Juil 24, 17 L’emploi perd-il en vitesse à cause de la mondialisation ?

S’ouvrir à l’étranger, accueillir des entreprises étrangères chez soi, exporter sa marchandise à l’international et favoriser la concurrence avec des multinationales, c’est ce que stipule le mot « mondialisation ». En effet, certains pensent que même si l’ouverture à l’étranger est bénéfique, voire obligatoire, pour la croissance économique, d’autres estiment que cette démarche « tue » l’emploi en local. Pour éclaircir ce contraste, Philippe Jeannerot, administrateur judiciaire et expert en économie explique sa vision.

Un quart de français exposés à la concurrence internationale

En faisant un simple retour en arrière dans les derniers événements internationaux, on constatera que le monde est entrain de voter contre la mondialisation : le Brexit le prouve bien d’ailleurs. Si les peuples commencent à « flipper » de cette ouverture économique à l’autre, c’est parce qu’il y a une bonne raison de le croire. En réalité, les travailleurs pensent qu’en marge des transactions avec l’international, leur emploi devient à risque.

Cette perception des choses n’est pas tout à fait fausse. Il faut admettre qu’un employé dans une entreprise où il existe une forte pression concurrentielle exercée par les concurrents étrangers ne ressent pas la même stabilité d’emploi qu’un fonctionnaire de l’administration publique par exemple. On parle là alors de travailleurs exposés à ces risques et de travailleurs abrités. En France, les statistiques montrent que la proportion des « abrités » a augmenté de 2,4 millions de salariés entre 1999 et 2013. En revanche, un quart des salariés français travaillent dans des entreprises exposées à la congruence internationale.

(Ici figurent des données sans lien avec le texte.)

(** A row whose two edge frequencies read as integers and whose
    midpoint is too large for a float: [(hz_low + hz_high) / 2] raises
    [OverflowError] on it. *)
Definition overflowing (r : row) : Prop :=
  exists f2 f3 lo hi,
    nth_error r 2 = Some f2 /\ int_of_str f2 = Some lo /\
    nth_error r 3 = Some f3 /\ int_of_str f3 = Some hi /\
    int_truediv (lo + hi) 2 = None.

(** The power kept by the loop of [rf_analyzer.py] is its first value,
    -999.0, or a number above it. *)
Definition above_floor (l : Standalone.scan_locals) : Prop :=
  Standalone.max_power l = Standalone.minus_999 \/
  fgt (Standalone.max_power l) Standalone.minus_999 = true.

(** ** Tactics of the further properties *)

(** The result of [run_scan] of [app.py] on one branch: the events
    after the start of the sweep are [evs0]. *)
Ltac scan_result evs0 :=
  eexists; eexists; exists evs0; split; [reflexivity|];
  cbn [self trace]; split;
  [rewrite ?app_nil_r, <- ?app_assoc; reflexivity|];
  split; [repeat constructor|];
  split; [reflexivity|]; split; [reflexivity|]; split; [reflexivity|].


(** * Properties *)

(** ** The order of floats *)

Lemma flt_key (a b : float) :
  is_nan a = false -> is_nan b = false ->
  (flt a b = true <-> key_lt (key a) (key b)).
Proof.
  intros Ha Hb. unfold flt, SFltb.
  destruct a as [sa|sa| |sa ma ea], b as [sb|sb| |sb mb eb];
    try discriminate; cbn [SFcompare key key_lt];
    try (destruct sa); try (destruct sb); cbn;
    try (split; [discriminate | lia]);
    try (split; [lia | reflexivity]);
    try (split; [intros _; lia | reflexivity]).
  - destruct (Z.compare_spec ea eb) as [E|E|E].
    + fold (Pos.compare ma mb).
      destruct (Pos.compare_spec ma mb) as [F|F|F]; cbn;
        (split; [try discriminate; intros _; lia | try reflexivity; lia]).
    + split; [discriminate | lia].
    + split; [intros _; lia | reflexivity].
  - destruct (Z.compare_spec ea eb) as [E|E|E].
    + fold (Pos.compare ma mb).
      destruct (Pos.compare_spec ma mb) as [F|F|F]; cbn;
        (split; [try discriminate; intros _; lia | try reflexivity; lia]).
    + split; [intros _; lia | reflexivity].
    + split; [discriminate | lia].
Qed.

Lemma flt_trans (a b c : float) :
  flt a b = true -> flt b c = true -> flt a c = true.
Proof.
  intros H1 H2.
  assert (Ha : is_nan a = false) by (destruct a, b; try reflexivity; discriminate).
  assert (Hb : is_nan b = false) by (destruct a, b; try reflexivity; discriminate).
  assert (Hc : is_nan c = false)
    by (destruct b as [| | |[|]], c; try reflexivity; discriminate).
  apply (flt_key a b Ha Hb) in H1. apply (flt_key b c Hb Hc) in H2.
  apply (flt_key a c Ha Hc).
  destruct (key a) as [[a1 a2] a3], (key b) as [[b1 b2] b3],
    (key c) as [[c1 c2] c3]. unfold key_lt in *. lia.
Qed.

(** A number not above [b] is below whatever [b] is below. *)
Lemma fle_flt_trans (a b c : float) :
  is_nan a = false -> is_nan b = false ->
  fgt a b = false -> flt b c = true -> flt a c = true.
Proof.
  intros Ha Hb H1 H2. unfold fgt in H1. fold (flt b a) in H1.
  assert (Hc : is_nan c = false)
    by (destruct b as [| | |[|]], c; try reflexivity; discriminate).
  apply (flt_key b c Hb Hc) in H2. apply (flt_key a c Ha Hc).
  assert (N : ~ key_lt (key b) (key a))
    by (intros K; apply (flt_key b a Hb Ha) in K; congruence).
  destruct (key a) as [[a1 a2] a3], (key b) as [[b1 b2] b3],
    (key c) as [[c1 c2] c3]. unfold key_lt in *. lia.
Qed.





(** ** Running code step by step *)

Lemma bind_Ret {S A B} (m : M S A) (f : A -> M S B) (s s' : S) (a : A) :
  m s = (Ret a, s') -> bind m f s = f a s'.
Proof. intros H. unfold bind. now rewrite H. Qed.

Lemma bind_Raise {S A B} (m : M S A) (f : A -> M S B) (s s' : S) (e : exn) :
  m s = (Raise e, s') -> bind m f s = (Raise e, s').
Proof. intros H. unfold bind. now rewrite H. Qed.

Lemma bind_Stuck {S A B} (m : M S A) (f : A -> M S B) (s s' : S) :
  m s = (Stuck, s') -> bind m f s = (Stuck, s').
Proof. intros H. unfold bind. now rewrite H. Qed.

Lemma locally_Ret {S L A} (m : M L A) (l0 l : L) (a : A) (s : S) :
  m l0 = (Ret a, l) -> locally l0 m s = (Ret (a, l), s).
Proof. intros H. unfold locally. now rewrite H. Qed.

Lemma locally_Raise {S L A} (m : M L A) (l0 l : L) (e : exn) (s : S) :
  m l0 = (Raise e, l) -> @locally S L A l0 m s = (Raise e, s).
Proof. intros H. unfold locally. now rewrite H. Qed.

(** ** Lines without quotes as CSV *)

Lemma split_nonempty (sep : ascii) (s : str) : split sep s <> [].
Proof.
  induction s as [|c s IH]; [discriminate|]. cbn.
  destruct (Ascii.eqb c sep); [discriminate|].
  destruct (split sep s); [contradiction | discriminate].
Qed.


Lemma fields_held_save (p : csv_parser) (st : csv_state) :
  rev (fields (parse_save_field p st)) = fields_held p.
Proof. unfold fields_held. cbn. reflexivity. Qed.

Lemma continue_with_held (fs : list str) (f h : str) (t : list str) :
  continue_with (fs ++ [f]) (h :: t) = fs ++ (f ++ h) :: t.
Proof.
  unfold continue_with. now rewrite removelast_last, last_last.
Qed.

(** The characters of a plain line, read in a field or at the start of
    one: the fields held grow as the line is cut at its commas. *)
Lemma parse_chars_plain (cs : str) (p : csv_parser) :
  plain cs -> ~ In newline cs ->
  state p = START_FIELD \/ state p = IN_FIELD ->
  Z.of_nat (List.length (field p) + List.length cs) < field_size_limit ->
  exists p',
    parse_chars p cs = Some p' /\
    (state p' = START_FIELD \/ state p' = IN_FIELD) /\
    fields_held p' = continue_with (fields_held p) (split "," cs).
Proof.
  revert p. induction cs as [|c cs IH]; intros p Hpl Hnl Hst Hlen.
  - exists p. split; [reflexivity|]. split; [exact Hst|].
    unfold fields_held. cbn [split]. rewrite continue_with_held.
    now rewrite app_nil_r.
  - assert (Hc : is_eol_char c = false /\ Ascii.eqb c quotechar = false).
    { destruct (Hpl c (or_introl eq_refl)) as [Hq Hr]. split.
      - unfold is_eol_char.
        destruct (Ascii.eqb_spec c newline) as [->|_];
          [exfalso; apply Hnl; now left|].
        destruct (Ascii.eqb_spec c carriage_return); [contradiction|reflexivity].
      - now destruct (Ascii.eqb_spec c quotechar). }
    destruct Hc as [He Hq].
    assert (Hpl' : plain cs) by (intros x Hx; apply Hpl; now right).
    assert (Hnl' : ~ In newline cs) by (intros Hx; apply Hnl; now right).
    cbn [parse_chars split].
    destruct (Ascii.eqb_spec c ",") as [->|Hcomma].
    + (* a comma ends the field *)
      assert (Hstep : parse_process_char p (Some ","%char)
                      = Some (parse_save_field p START_FIELD)).
      { unfold parse_process_char. destruct Hst as [-> | ->]; reflexivity. }
      rewrite Hstep.
      destruct (IH (parse_save_field p START_FIELD) Hpl' Hnl'
                  (or_introl eq_refl)) as (p' & Hrun & Hst' & Hheld).
      { cbn [field parse_save_field List.length] in *. cbn in Hlen. lia. }
      exists p'. split; [exact Hrun|]. split; [exact Hst'|].
      rewrite Hheld.
      assert (Hs : fields_held (parse_save_field p START_FIELD)
                   = fields_held p ++ [[]]) by reflexivity.
      rewrite Hs.
      destruct (split "," cs) as [|h t] eqn:E;
        [now apply split_nonempty in E|].
      rewrite continue_with_held. unfold fields_held.
      rewrite continue_with_held. cbn [app].
      now rewrite app_nil_r, <- app_assoc.
    + (* another character goes to the field *)
      assert (Hlim : (field_size_limit <=? Z.of_nat (List.length (field p)))
                     = false).
      { apply Z.leb_gt. cbn [List.length] in Hlen. lia. }
      assert (Hstep : parse_process_char p (Some c)
                      = Some {| state := IN_FIELD; field := c :: field p;
                                fields := fields p |}).
      { assert (Hcm : Ascii.eqb c "," = false)
          by now destruct (Ascii.eqb_spec c ",").
        unfold parse_process_char, parse_add_char.
        destruct Hst as [-> | ->]; rewrite ?He, ?Hq, ?Hcm, Hlim; reflexivity. }
      rewrite Hstep.
      destruct (IH {| state := IN_FIELD; field := c :: field p;
                      fields := fields p |} Hpl' Hnl' (or_intror eq_refl))
        as (p' & Hrun & Hst' & Hheld).
      { cbn [field List.length] in *. cbn in Hlen. lia. }
      exists p'. split; [exact Hrun|]. split; [exact Hst'|].
      rewrite Hheld. unfold fields_held. cbn [fields field rev].
      destruct (split "," cs) as [|h t] eqn:E;
        [now apply split_nonempty in E|].
      rewrite !continue_with_held. now rewrite <- app_assoc.
Qed.

(** A plain line is one record: its fields are the pieces between its
    commas. *)
Lemma parse_line_plain (l : str) :
  plain l -> ~ In newline l ->
  Z.of_nat (List.length l) < field_size_limit ->
  exists p,
    parse_line parse_reset l = Some p /\ state p = START_RECORD /\
    rev (fields p) = fields_of_line l.
Proof.
  intros Hpl Hnl Hlen. destruct l as [|c l].
  - exists parse_reset. repeat split.
  - (* the first character is read as at the start of a field *)
    assert (E : parse_chars parse_reset (c :: l)
                = parse_chars {| state := START_FIELD; field := [];
                                 fields := [] |} (c :: l)).
    { cbn [parse_chars]. unfold parse_process_char.
      cbn [state parse_reset].
      destruct (Hpl c (or_introl eq_refl)) as [Hq Hr].
      assert (He : is_eol_char c = false).
      { unfold is_eol_char.
        destruct (Ascii.eqb_spec c newline) as [->|_];
          [exfalso; apply Hnl; now left|].
        destruct (Ascii.eqb_spec c carriage_return); [contradiction|reflexivity]. }
      now rewrite He. }
    unfold parse_line. rewrite E.
    destruct (parse_chars_plain (c :: l)
                {| state := START_FIELD; field := []; fields := [] |}
                Hpl Hnl (or_introl eq_refl))
      as (p' & Hrun & Hst & Hheld).
    { cbn [field]. exact Hlen. }
    rewrite Hrun.
    exists (parse_save_field p' START_RECORD). split.
    + unfold parse_process_char. destruct Hst as [-> | ->]; reflexivity.
    + split; [reflexivity|]. rewrite fields_held_save, Hheld.
      unfold fields_held, fields_of_line. cbn [fields field rev app].
      destruct (split "," (c :: l)) as [|h t] eqn:S;
        [now apply split_nonempty in S|].
      change [@nil ascii] with ([] ++ [@nil ascii]).
      now rewrite continue_with_held.
Qed.


Lemma lstrip_incl (p : ascii -> bool) (s : str) (c : ascii) :
  In c (lstrip p s) -> In c s.
Proof.
  induction s as [|x s IH]; [intros []|]. cbn.
  destruct (p x); [right; auto | auto].
Qed.





(** ** Selecting the strongest row *)

Lemma power_of_fields (r : row) (p : float) :
  power_of r = Some p ->
  exists f, nth_error r 6 = Some f /\ float_of_str f = Some p.
Proof.
  unfold power_of. destruct (nth_error r 6) as [f|]; [|discriminate].
  destruct (float_of_str f) as [q|] eqn:E; [|discriminate].
  destruct (is_nan q); [discriminate|]. intros [= <-]. eauto.
Qed.

Lemma power_of_long (r : row) (p : float) :
  power_of r = Some p -> (6 <? List.length r)%nat = true.
Proof.
  intros H. apply power_of_fields in H. destruct H as (f & H & _).
  apply Nat.ltb_lt. apply nth_error_Some. congruence.
Qed.

Lemma short_no_power (r : row) :
  (6 <? List.length r)%nat = false -> power_of r = None.
Proof.
  intros H. destruct (power_of r) eqn:E; [|reflexivity].
  apply power_of_long in E. congruence.
Qed.



Lemma for_each_cons {S A} (x : A) (xs : list A) (body : A -> M S unit) (s : S) :
  for_each (x :: xs) body s =
  match body x s with
  | (Ret _, s') => for_each xs body s'
  | (Raise e, s') => (Raise e, s')
  | (Stuck, s') => (Stuck, s')
  end.
Proof. reflexivity. Qed.








(** The loop of [rf_analyzer.py] over one row. *)
Lemma scan_row_short (r : row) (l : Standalone.scan_locals) :
  long_row r = false -> Standalone.scan_row r l = (Ret tt, l).
Proof.
  intros H. unfold long_row in H. apply Nat.ltb_ge in H.
  assert (E : nth_error r 6 = None) by (apply nth_error_None; lia).
  unfold Standalone.scan_row, try_except, item, orelse, bind. now rewrite E.
Qed.














(** The example of the design document. *)
Example select_strongest_sample :
  App.select_strongest sample_sweep = Ret (Some sample_observation) /\
  Standalone.select_strongest sample_sweep = Ret (Some sample_observation) /\
  float_of_str (lit "100.05") = Some (frequency_mhz sample_observation) /\
  float_of_str (lit "-20.5") = Some (power_db sample_observation).
Proof. repeat split; vm_compute; reflexivity. Qed.

(** C2, at inputs on which the code departs from it. On a sweep with a row
    whose power is not a number followed by a well-formed row, [app.py]
    raises [ValueError], which nothing catches: the cycle and the loop end
    there, where [rf_analyzer.py] returns the well-formed row. On a sweep
    with a strong row whose edge frequency is not an integer followed by a
    weaker well-formed row, [rf_analyzer.py] returns nothing. *)
Theorem C2_malformed_rows_not_skipped :
  App.select_strongest noisy_sweep = Raise ValueError /\
  (forall fuel w,
     fst (App.start_analysis_loop (S fuel)
            (App.boot {| sweeps := Exited 0 noisy_sweep [] :: sweeps w;
                         replies := replies w; waits := waits w |}))
     = Raise ValueError) /\
  Standalone.select_strongest noisy_sweep = Ret (Some sample_observation) /\
  App.select_strongest shadowed_sweep = Raise ValueError /\
  Standalone.select_strongest shadowed_sweep = Ret None /\
  data_rows shadowed_sweep =
    Some [map lit ["d"; "t"; "1e8"; "100100000"; "100000"; "131072"; "-10"]%string;
          map lit ["d"; "t"; "100000000"; "100100000"; "100000"; "131072";
                   "-20.5"]%string].
Proof.
  assert (E : App.select_strongest noisy_sweep = Raise ValueError)
    by (vm_compute; reflexivity).
  split; [exact E|]. split.
  - intros fuel [sw rp wt]. unfold App.start_analysis_loop, App.boot.
    cbn [App.loop]. run_app. rewrite E. reflexivity.
  - repeat split; vm_compute; reflexivity.
Qed.

(** ** Characters *)

Lemma upper_lower (x : ascii) : upper_char (lower_ascii x) = upper_char x.
Proof. each_char x; reflexivity. Qed.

La mondialisation condamne les moins qualifiés

La mondialisation inquiète ses travailleurs exposés, car leur secteur d’activité est en croissance continue dans tous les pays développés. On parle de l’agriculture, l’hôtellerie, les télécommunications, l’industrie et de nombreux autres domaines où l’innovation et les avancées technologiques ne donnent pas le temps aux retardataires pour souffler. « Et si cette ouverture est souvent synonyme de baisse des prix, elle cause aussi la perte de quelques métiers », note Philippe Jeannerot. En effet, les personnes peu qualifiées auront du mal à tenir face à la concurrence internationale, leur emploi est vite balayé lorsqu’une mutation technologique – elles sont nombreuses dans ce genre de secteurs – se réalise ou une stratégie de travail change.

La grande utilisation des technologies de l’information et de communication a laissé les entreprises favoriser le changement des modes de production au recrutement de la main-d’œuvre. Du coup, les peu qualifiés sont souvent les premiers à être sacrifiés dans ce genre de situation.